= What you need to do =
The records below hold a stretch from the line with "apply read_bytes_Ok in R as (B & Lb" through the line with "destruct (Nat.ltb_spec (List.length"; return exactly those lines, ends included, and nothing more.

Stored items
Lemma is_valid_date_parsed {S} (now t : Calendar.datetime) (v : string)
  (st : S) (out : list string) :
  Calendar.strptime v = Return t ->
  is_valid_date now v st out = (Return (Calendar.le t now), st, out).
Proof.
  intros H. unfold is_valid_date, try_except, bind, lift. rewrite H.
  reflexivity.
Qed.

Lemma is_valid_date_unparsed {S} (now : Calendar.datetime) (v : string)
  (e : exn) (st : S) (out : list string) :
  Calendar.strptime v = Raise e ->
  is_valid_date now v st out = (Return false, st, out).
Proof.
  intros H. pose proof (strptime_raises_ValueError v e H) as ->.
  unfold is_valid_date, try_except, bind, lift. rewrite H. reflexivity.
Qed.

(** C8.  The three validators end for every string with a boolean, raise
    nothing, print nothing and change no object: the phone check and the
    format check are the booleans of a pattern match (and no exception
    leaves the [Phone] constructor that runs the former); the range check,
    for every reading of the clock, is [False] when [strptime] raises, as it
    does on [31.02.2020], and the comparison with the clock otherwise. *)
Theorem validators_total :
  (forall (S : Type) (now : Calendar.datetime) (v : string) (st : S)
          (out : list string),
      exists b : bool, is_valid_date now v st out = (Return b, st, out))
  /\ (forall (S : Type) (now : Calendar.datetime) (v : string) (e : exn)
             (st : S) (out : list string),
         Calendar.strptime v = Raise e ->
         is_valid_date now v st out = (Return false, st, out))
  /\ (forall (S : Type) (now : Calendar.datetime) (st : S)
             (out : list string),
         is_valid_date now "31.02.2020" st out = (Return false, st, out))
  /\ (forall (S : Type) (v : string) (st : S) (out : list string),
         exists b : bool, is_valid_format v st out = (Return b, st, out))
  /\ (forall (S : Type) (v : string) (st : S) (out : list string),
         exists (obj : Field) (out' : list string),
           Phone v st out = (Return obj, st, out')
           /\ value obj = (if Phone_accepts v then Some v else None)).
Proof.
  split; [|split; [|split; [|split]]].
  - intros S now v st out.
    destruct (Calendar.strptime v) as [t|e] eqn:H.
    + exists (Calendar.le t now). apply is_valid_date_parsed, H.
    + exists false. apply (is_valid_date_unparsed now v e), H.
  - intros S now v e st out H. apply (is_valid_date_unparsed now v e), H.
  - intros S now st out.
    apply (is_valid_date_unparsed now _ ValueError). reflexivity.
  - intros S v st out. eexists. reflexivity.
  - intros S v st out. destruct (Phone_accepts v) eqn:H.
    + rewrite (Phone_accepted v st out H). eauto.
    + rewrite (Phone_rejected v st out H). eauto.
Qed.
Lemma framed_bind_consuming {A B} n (m : Dec A) (k : A -> Dec B) :
  framed (S n) m -> consuming m -> (forall a, framed n (k a)) ->
  framed (S n) (bind m k).
Proof.
  intros Hm Hc Hk. apply (framed_bind_gen n (S n)); auto.
  intros d a d' L R. apply Hc in R. lia.
Qed.

Lemma read_bytes_app e bs rest flds :
  read_bytes (List.length bs) (mkD e (bs ++ rest) flds) = Ok (bs, mkD e rest flds).
Proof.
  unfold read_bytes. cbn [buf Endian children].
  destruct (Nat.leb_spec (List.length bs) (List.length (bs ++ rest))) as [_|X];
    [|rewrite length_app in X; lia].
  rewrite firstn_app, skipn_app, Nat.sub_diag, firstn_all, skipn_all.
  cbn. now rewrite !app_nil_r.
Qed.

Lemma framed_read_bytes n k : framed n (read_bytes k).
Proof.
  intros d bs d' _ R. apply read_bytes_Ok in R as (B & L & E & C).
  exists bs, []. rewrite app_nil_r. repeat split; auto.
  intros rest flds. rewrite <- L, app_nil_r. apply read_bytes_app.
Qed.

Lemma framed_add_field n name v : framed n (add_field name v).
Proof.
  intros d a d' _ R. inversion R; subst. exists [], [(name, v)].
  repeat split.
Qed.

#[local] Hint Resolve framed_ret framed_fail framed_bind framed_read_bytes
  framed_add_field : dec.

Lemma framed_U n k : framed n (U k).
Proof.
  intros d u d' L R. unfold U in R.
  assert (H : framed n (bs <- read_bytes k ;; ret (uint_of_bytes (Endian d) bs)))
    by auto with dec.
  destruct (H d u d' L R) as (pre & fs & B & E & C & F).
  exists pre, fs. repeat split; auto.
Qed.

Lemma framed_read_declared n k : framed n (read_declared k).
Proof.
  intros d bs d' L R. unfold read_declared in R.
  destruct (Z.ltb_spec k 0) as [|K]; [discriminate|].
  destruct (_ <? _)%nat; [discriminate|].
  apply read_bytes_Ok in R as (B & Lb & E & C).
  exists bs, []. rewrite app_nil_r. repeat split; auto.
  intros rest flds. unfold read_declared. cbn [buf].
  destruct (Z.ltb_spec k 0); [lia|].
  destruct (Nat.ltb_spec (List.length (bs ++ rest)) (Z.to_nat k)) as [X|_];
    [rewrite length_app in X; lia|].
  rewrite <- Lb, app_nil_r. apply read_bytes_app.
Qed.

#[local] Hint Resolve framed_U framed_read_declared : dec.

Lemma framed_text n k : framed n (text k).
Proof.
  unfold text. apply framed_bind; auto with dec.
  intros bs. destruct (utf8_valid bs); auto with dec.
Qed.

Lemma framed_FieldStruct {A} n name (fn : Dec A) :
  framed n fn -> framed n (FieldStruct name fn).
Proof.
  intros Hf d a d' L R. unfold FieldStruct in R.
  destruct (fn _) as [[a1 d1]|] eqn:E; [|discriminate].
  inversion R; subst; clear R.
  destruct (Hf (mkD (Endian d) (buf d) []) _ _ L E) as (pre & fs & B & En & C & F).
  cbn [buf Endian children] in *.
  exists pre, [(name, Struct fs)]. repeat split; auto.
  - now rewrite C.
  - intros rest flds. unfold FieldStruct. cbn [buf Endian children].
    now rewrite F.
Qed.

= Task output =
  apply read_bytes_Ok in R as (B & Lb & E & C).
  exists bs, []. rewrite app_nil_r. repeat split; auto.
  intros rest flds. unfold read_declared. cbn [buf].
  destruct (Z.ltb_spec k 0); [lia|].
  destruct (Nat.ltb_spec (List.length (bs ++ rest)) (Z.to_nat k)) as [X|_];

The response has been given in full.